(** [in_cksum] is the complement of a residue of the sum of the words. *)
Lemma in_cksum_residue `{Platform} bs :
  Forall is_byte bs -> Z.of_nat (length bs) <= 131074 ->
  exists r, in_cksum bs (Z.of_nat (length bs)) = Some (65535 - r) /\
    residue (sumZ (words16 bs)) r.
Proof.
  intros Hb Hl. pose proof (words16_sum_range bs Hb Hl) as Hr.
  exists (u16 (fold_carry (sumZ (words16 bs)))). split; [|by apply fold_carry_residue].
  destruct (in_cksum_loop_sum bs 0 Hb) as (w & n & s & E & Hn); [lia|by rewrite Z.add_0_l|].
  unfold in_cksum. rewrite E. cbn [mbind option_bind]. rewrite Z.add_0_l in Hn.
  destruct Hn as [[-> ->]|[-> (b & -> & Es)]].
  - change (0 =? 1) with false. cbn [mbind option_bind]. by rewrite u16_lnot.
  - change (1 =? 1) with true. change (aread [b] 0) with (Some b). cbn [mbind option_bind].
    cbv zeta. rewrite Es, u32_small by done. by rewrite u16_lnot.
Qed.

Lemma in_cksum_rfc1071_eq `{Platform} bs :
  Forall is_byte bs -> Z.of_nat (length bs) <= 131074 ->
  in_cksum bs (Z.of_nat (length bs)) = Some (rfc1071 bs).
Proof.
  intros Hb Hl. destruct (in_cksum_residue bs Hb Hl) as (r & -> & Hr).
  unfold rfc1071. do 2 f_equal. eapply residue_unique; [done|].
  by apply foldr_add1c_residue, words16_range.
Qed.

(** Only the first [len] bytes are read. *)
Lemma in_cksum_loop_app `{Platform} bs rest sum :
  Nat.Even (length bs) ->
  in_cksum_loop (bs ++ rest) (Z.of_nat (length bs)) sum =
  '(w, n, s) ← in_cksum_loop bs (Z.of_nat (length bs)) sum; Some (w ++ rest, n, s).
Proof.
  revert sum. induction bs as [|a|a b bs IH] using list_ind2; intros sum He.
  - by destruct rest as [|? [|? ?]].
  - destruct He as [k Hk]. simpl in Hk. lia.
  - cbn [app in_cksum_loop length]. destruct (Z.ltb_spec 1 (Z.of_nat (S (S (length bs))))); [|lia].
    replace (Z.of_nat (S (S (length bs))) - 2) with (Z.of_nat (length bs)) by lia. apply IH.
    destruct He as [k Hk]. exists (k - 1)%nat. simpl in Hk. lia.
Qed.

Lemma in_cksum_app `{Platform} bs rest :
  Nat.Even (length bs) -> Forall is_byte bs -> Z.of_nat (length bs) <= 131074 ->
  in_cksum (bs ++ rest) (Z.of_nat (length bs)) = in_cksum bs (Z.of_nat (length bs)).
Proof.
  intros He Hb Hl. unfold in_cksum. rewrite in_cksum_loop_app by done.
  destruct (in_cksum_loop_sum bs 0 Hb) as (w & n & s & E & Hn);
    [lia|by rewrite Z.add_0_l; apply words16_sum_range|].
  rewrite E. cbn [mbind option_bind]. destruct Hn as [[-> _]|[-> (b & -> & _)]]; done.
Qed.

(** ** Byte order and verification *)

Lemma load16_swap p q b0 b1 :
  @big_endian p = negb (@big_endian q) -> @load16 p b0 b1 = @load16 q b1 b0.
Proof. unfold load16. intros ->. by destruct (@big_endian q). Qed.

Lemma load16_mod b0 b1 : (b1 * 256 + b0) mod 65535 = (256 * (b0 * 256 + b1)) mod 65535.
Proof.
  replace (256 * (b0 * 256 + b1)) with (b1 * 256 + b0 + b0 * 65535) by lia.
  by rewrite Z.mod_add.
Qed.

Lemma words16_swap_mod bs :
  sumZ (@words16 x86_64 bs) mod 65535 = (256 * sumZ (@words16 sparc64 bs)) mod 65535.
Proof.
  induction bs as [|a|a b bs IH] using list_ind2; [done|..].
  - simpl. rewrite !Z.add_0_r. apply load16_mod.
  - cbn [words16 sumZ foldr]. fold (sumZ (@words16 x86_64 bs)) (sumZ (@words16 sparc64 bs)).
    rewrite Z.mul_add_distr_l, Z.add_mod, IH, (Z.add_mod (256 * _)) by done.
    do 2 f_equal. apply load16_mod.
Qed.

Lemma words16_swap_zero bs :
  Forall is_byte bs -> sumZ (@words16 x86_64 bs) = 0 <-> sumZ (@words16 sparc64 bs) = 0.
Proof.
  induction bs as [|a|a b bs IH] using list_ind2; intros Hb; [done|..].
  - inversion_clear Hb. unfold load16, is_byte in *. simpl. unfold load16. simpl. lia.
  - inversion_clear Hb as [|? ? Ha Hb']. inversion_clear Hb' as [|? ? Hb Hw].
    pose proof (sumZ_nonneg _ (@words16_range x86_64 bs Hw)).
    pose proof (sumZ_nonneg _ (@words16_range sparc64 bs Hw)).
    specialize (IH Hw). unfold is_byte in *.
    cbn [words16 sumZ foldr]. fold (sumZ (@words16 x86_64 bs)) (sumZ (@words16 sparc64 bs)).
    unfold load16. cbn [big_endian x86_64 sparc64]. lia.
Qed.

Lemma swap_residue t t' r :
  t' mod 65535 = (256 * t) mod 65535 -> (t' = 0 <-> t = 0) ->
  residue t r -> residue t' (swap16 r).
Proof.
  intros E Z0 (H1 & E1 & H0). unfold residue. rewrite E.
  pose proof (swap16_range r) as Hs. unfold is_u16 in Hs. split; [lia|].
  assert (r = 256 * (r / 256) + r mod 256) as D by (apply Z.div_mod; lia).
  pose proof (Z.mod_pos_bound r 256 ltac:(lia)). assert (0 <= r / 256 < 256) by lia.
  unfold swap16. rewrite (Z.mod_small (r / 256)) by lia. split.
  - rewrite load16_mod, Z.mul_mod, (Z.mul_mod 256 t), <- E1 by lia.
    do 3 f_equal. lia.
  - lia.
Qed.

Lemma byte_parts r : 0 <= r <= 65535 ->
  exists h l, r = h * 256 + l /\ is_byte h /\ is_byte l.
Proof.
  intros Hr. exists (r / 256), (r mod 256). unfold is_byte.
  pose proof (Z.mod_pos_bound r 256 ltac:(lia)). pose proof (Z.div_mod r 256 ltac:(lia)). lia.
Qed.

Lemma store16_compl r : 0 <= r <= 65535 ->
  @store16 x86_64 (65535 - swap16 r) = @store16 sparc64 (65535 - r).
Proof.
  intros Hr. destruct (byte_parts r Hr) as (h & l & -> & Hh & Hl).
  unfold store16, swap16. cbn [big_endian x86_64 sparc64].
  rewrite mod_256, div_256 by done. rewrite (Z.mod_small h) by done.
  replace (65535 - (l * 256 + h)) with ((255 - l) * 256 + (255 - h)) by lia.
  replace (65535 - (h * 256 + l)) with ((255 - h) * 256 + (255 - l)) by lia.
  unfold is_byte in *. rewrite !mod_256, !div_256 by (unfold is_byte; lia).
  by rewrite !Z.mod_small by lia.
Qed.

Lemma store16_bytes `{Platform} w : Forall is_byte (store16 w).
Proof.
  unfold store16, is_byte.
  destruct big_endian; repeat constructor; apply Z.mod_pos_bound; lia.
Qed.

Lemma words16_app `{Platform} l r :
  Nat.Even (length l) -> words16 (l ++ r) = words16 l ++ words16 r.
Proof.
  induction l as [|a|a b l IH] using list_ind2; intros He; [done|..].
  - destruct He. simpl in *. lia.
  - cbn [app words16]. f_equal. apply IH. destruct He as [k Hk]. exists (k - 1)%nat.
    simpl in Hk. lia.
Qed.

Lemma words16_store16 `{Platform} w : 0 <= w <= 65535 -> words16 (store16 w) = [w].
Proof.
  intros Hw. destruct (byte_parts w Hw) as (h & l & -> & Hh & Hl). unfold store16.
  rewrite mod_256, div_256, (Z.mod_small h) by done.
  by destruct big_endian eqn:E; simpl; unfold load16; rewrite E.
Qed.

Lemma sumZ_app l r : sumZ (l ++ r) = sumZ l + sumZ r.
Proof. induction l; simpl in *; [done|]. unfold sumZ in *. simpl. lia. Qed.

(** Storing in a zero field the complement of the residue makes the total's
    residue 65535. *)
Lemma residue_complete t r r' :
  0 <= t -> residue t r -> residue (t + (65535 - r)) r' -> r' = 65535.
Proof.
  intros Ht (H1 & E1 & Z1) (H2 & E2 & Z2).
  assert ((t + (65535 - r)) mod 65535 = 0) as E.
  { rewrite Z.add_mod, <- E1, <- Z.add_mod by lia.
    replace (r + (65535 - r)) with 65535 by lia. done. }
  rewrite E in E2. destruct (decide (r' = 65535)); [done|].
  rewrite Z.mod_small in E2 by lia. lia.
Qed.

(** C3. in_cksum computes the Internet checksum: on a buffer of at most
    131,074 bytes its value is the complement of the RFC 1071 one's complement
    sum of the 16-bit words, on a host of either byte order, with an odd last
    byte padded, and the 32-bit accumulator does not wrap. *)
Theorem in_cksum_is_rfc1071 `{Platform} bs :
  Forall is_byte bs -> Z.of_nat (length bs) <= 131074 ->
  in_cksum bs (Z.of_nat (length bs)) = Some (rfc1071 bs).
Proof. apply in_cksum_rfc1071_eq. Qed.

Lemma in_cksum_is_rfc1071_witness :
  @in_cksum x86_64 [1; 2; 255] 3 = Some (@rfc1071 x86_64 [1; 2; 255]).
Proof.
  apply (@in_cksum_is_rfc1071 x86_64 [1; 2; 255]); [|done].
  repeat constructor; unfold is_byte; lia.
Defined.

==

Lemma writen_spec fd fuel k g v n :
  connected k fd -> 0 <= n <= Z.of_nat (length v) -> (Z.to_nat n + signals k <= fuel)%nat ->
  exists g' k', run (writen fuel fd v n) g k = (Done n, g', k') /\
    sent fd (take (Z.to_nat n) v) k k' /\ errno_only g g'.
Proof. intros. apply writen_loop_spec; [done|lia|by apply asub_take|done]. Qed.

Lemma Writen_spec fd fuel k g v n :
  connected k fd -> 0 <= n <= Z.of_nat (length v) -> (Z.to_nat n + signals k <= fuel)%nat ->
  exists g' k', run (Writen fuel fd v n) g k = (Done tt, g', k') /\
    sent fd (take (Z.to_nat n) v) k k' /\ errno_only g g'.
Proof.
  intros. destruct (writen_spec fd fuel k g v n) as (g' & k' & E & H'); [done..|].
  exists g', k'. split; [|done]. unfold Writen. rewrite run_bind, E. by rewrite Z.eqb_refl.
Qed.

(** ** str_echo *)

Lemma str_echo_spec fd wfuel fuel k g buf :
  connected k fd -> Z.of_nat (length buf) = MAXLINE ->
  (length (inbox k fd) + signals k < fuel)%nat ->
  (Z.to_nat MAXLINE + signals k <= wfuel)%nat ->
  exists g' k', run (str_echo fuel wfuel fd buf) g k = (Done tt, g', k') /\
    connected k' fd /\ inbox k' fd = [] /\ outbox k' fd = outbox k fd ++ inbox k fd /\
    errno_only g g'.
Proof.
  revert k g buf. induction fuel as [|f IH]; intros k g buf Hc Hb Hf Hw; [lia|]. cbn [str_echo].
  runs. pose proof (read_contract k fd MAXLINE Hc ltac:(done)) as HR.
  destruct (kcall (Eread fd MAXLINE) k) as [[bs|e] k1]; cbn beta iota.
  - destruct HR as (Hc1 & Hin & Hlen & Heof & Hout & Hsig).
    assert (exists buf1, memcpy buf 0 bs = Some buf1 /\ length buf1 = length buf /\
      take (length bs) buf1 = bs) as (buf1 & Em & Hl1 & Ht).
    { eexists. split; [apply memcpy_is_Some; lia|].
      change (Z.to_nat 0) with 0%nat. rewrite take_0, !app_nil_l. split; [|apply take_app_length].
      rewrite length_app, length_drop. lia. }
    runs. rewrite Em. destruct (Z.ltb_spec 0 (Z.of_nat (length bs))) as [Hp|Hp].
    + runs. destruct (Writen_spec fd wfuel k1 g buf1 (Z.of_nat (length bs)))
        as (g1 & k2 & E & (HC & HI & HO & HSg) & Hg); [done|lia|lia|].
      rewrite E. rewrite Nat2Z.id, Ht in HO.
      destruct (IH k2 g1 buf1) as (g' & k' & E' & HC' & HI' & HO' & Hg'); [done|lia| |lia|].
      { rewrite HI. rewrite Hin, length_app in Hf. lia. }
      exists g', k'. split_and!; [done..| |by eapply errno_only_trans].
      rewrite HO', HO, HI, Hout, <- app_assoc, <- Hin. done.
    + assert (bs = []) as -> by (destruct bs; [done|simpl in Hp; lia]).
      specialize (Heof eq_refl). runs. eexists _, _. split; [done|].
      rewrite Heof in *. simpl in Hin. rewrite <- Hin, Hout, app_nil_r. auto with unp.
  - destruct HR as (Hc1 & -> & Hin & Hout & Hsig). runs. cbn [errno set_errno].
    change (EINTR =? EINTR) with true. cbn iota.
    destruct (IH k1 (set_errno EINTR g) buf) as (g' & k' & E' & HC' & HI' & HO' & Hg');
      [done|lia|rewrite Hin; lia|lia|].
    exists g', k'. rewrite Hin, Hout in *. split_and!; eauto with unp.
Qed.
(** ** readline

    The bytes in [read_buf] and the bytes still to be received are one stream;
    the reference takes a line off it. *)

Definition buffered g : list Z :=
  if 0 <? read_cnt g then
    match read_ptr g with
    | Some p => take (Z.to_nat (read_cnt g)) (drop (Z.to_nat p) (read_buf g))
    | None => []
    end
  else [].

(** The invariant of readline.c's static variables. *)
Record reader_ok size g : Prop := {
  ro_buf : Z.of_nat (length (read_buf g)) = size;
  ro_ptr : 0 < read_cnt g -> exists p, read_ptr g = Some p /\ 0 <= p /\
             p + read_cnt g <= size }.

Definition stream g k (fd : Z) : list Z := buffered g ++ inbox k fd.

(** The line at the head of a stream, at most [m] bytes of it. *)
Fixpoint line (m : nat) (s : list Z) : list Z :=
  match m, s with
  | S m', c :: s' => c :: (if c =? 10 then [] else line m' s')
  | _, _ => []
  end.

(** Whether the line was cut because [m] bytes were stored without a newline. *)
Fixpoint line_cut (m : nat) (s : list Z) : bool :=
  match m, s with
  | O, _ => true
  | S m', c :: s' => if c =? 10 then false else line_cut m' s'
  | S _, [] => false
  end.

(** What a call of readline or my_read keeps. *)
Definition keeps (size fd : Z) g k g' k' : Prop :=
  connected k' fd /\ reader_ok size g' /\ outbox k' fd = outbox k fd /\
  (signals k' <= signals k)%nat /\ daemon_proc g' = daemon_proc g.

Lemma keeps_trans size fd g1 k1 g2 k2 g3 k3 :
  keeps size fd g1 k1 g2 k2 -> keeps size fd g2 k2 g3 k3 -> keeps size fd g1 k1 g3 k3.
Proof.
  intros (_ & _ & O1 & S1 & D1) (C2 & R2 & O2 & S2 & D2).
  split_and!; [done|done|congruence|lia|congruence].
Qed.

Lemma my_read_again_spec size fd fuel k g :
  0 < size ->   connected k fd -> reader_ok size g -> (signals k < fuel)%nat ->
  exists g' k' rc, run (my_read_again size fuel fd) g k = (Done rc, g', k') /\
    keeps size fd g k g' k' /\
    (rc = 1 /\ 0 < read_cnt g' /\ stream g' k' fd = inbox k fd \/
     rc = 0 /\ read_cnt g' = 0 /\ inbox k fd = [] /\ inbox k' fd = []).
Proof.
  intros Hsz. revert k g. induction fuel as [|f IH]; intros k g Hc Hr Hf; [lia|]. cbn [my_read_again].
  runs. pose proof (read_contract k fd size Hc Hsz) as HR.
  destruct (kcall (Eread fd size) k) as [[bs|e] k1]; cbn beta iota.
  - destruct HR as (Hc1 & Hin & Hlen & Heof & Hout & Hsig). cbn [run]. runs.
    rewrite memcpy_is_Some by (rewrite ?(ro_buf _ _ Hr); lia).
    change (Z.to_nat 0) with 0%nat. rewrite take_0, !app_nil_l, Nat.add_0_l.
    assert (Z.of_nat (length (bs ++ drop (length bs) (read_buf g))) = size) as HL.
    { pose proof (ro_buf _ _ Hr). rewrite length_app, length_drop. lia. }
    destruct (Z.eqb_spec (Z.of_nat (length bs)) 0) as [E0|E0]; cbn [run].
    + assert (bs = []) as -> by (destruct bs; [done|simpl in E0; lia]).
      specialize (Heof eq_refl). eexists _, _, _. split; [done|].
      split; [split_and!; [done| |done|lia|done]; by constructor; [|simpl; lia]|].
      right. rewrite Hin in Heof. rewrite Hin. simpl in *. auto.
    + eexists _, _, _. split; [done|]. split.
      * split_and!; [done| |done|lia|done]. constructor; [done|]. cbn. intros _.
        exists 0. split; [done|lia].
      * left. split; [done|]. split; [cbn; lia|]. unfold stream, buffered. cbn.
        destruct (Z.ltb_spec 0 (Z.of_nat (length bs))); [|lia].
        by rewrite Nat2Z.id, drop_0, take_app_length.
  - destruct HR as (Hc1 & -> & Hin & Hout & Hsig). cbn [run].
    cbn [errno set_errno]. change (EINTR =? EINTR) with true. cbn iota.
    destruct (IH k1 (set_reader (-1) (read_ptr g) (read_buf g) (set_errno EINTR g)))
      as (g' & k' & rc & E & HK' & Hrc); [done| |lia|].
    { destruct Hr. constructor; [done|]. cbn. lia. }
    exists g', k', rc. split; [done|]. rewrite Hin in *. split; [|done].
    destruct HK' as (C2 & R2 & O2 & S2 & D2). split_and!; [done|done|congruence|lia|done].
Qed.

● **Exercise**: Everything in the material above from the line that has "(signals k' <= signals" through the line that has "keeps size fd g k g' k' /\" must be duplicated exactly, with no other lines given.

● **Answer section**:
  (signals k' <= signals k)%nat /\ daemon_proc g' = daemon_proc g.

Lemma keeps_trans size fd g1 k1 g2 k2 g3 k3 :
  keeps size fd g1 k1 g2 k2 -> keeps size fd g2 k2 g3 k3 -> keeps size fd g1 k1 g3 k3.
Proof.
  intros (_ & _ & O1 & S1 & D1) (C2 & R2 & O2 & S2 & D2).
  split_and!; [done|done|congruence|lia|congruence].
Qed.

Lemma my_read_again_spec size fd fuel k g :
  0 < size ->   connected k fd -> reader_ok size g -> (signals k < fuel)%nat ->
  exists g' k' rc, run (my_read_again size fuel fd) g k = (Done rc, g', k') /\
    keeps size fd g k g' k' /\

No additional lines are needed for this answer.